> _YOUR OBJECTIVE_
Nothing in the records should differ when they are repeated. Restate them word for word.

Collected data:
--------------------------------
Definition kValueStateFree : Z := 0.
Definition kValueStateExists1 : Z := 1.
Definition kValueStateExists2 : Z := 2.

(** *** Operations on a key *)

Definition preallocate (key : list Z) : M bool :=
  let fileId := getFileIdForKey (decodeKey t key) in
  file <-- findFile fileId ;;
  match file with
  | Some _ => mret false
  | None => makeFile fileId ;;' mret true
  end.

(** The part of [insert] that keeps the least and the greatest key. *)
Definition extend_keys (key : list Z) (s : state) : state :=
  let numericKey := decodeKey t key in
  if compareKeys t (m_maxKey s) (m_minKey s) <? 0 then set_keys s key key numericKey numericKey
  else
    set_keys s
      (if compareKeys t key (m_minKey s) <? 0 then key else m_minKey s)
      (if compareKeys t key (m_maxKey s) >? 0 then key else m_maxKey s)
      (if numericKey <? m_minNumericKey s then numericKey else m_minNumericKey s)
      (if numericKey >? m_maxNumericKey s then numericKey else m_maxNumericKey s).

Definition insert (key value : list Z) : M bool :=
  let numericKey := decodeKey t key in
  let fileId := getFileIdForKey numericKey in
  file <-- findFile fileId ;;
  ptr <-- (match file with Some ptr => mret ptr | None => makeFile fileId end) ;;
  let offset := getRecordOffsetInMemory numericKey in
  record <-- read_byte ptr offset ;;
  let keyAbsent := record =? kValueStateFree in
  if keyAbsent then
    FileData_update ptr (offset + 1) value (m_valueSize P) ;;'
    FileData_update ptr offset [kValueStateExists1] 1 ;;'
    modify (extend_keys key) ;;'
    mret keyAbsent
  else mret keyAbsent.

Definition update (key value : list Z) : M Z :=
  let numericKey := decodeKey t key in
  file <-- findFile (getFileIdForKey numericKey) ;;
  match file with
  | None => mret 0
  | Some ptr =>
      let offset := getRecordOffsetInMemory numericKey in
      record <-- read_byte ptr offset ;;
      if negb (record =? kValueStateFree) then
        let state := if record =? kValueStateExists1 then kValueStateExists2 else kValueStateExists1 in
        FileData_update ptr (offset + 1 + m_valueSize P * (state - 1)) value (m_valueSize P) ;;'
        FileData_update ptr offset [state] 1 ;;'
        mret 1
      else mret 0
  end.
--------------------------------
> _OUTPUT FOR THIS TASK_
Definition kValueStateFree : Z := 0.
Definition kValueStateExists1 : Z := 1.
Definition kValueStateExists2 : Z := 2.

(** *** Operations on a key *)

Definition preallocate (key : list Z) : M bool :=
  let fileId := getFileIdForKey (decodeKey t key) in
  file <-- findFile fileId ;;
  match file with
  | Some _ => mret false
  | None => makeFile fileId ;;' mret true
  end.

(** The part of [insert] that keeps the least and the greatest key. *)
Definition extend_keys (key : list Z) (s : state) : state :=
  let numericKey := decodeKey t key in
  if compareKeys t (m_maxKey s) (m_minKey s) <? 0 then set_keys s key key numericKey numericKey
  else
    set_keys s
      (if compareKeys t key (m_minKey s) <? 0 then key else m_minKey s)
      (if compareKeys t key (m_maxKey s) >? 0 then key else m_maxKey s)
      (if numericKey <? m_minNumericKey s then numericKey else m_minNumericKey s)
      (if numericKey >? m_maxNumericKey s then numericKey else m_maxNumericKey s).

Definition insert (key value : list Z) : M bool :=
  let numericKey := decodeKey t key in
  let fileId := getFileIdForKey numericKey in
  file <-- findFile fileId ;;
  ptr <-- (match file with Some ptr => mret ptr | None => makeFile fileId end) ;;
  let offset := getRecordOffsetInMemory numericKey in
  record <-- read_byte ptr offset ;;
  let keyAbsent := record =? kValueStateFree in
  if keyAbsent then
    FileData_update ptr (offset + 1) value (m_valueSize P) ;;'
    FileData_update ptr offset [kValueStateExists1] 1 ;;'
    modify (extend_keys key) ;;'
    mret keyAbsent
  else mret keyAbsent.

Definition update (key value : list Z) : M Z :=
  let numericKey := decodeKey t key in
  file <-- findFile (getFileIdForKey numericKey) ;;
  match file with
  | None => mret 0
  | Some ptr =>
      let offset := getRecordOffsetInMemory numericKey in
      record <-- read_byte ptr offset ;;
      if negb (record =? kValueStateFree) then
        let state := if record =? kValueStateExists1 then kValueStateExists2 else kValueStateExists1 in
        FileData_update ptr (offset + 1 + m_valueSize P * (state - 1)) value (m_valueSize P) ;;'
        FileData_update ptr offset [state] 1 ;;'
        mret 1
      else mret 0
  end.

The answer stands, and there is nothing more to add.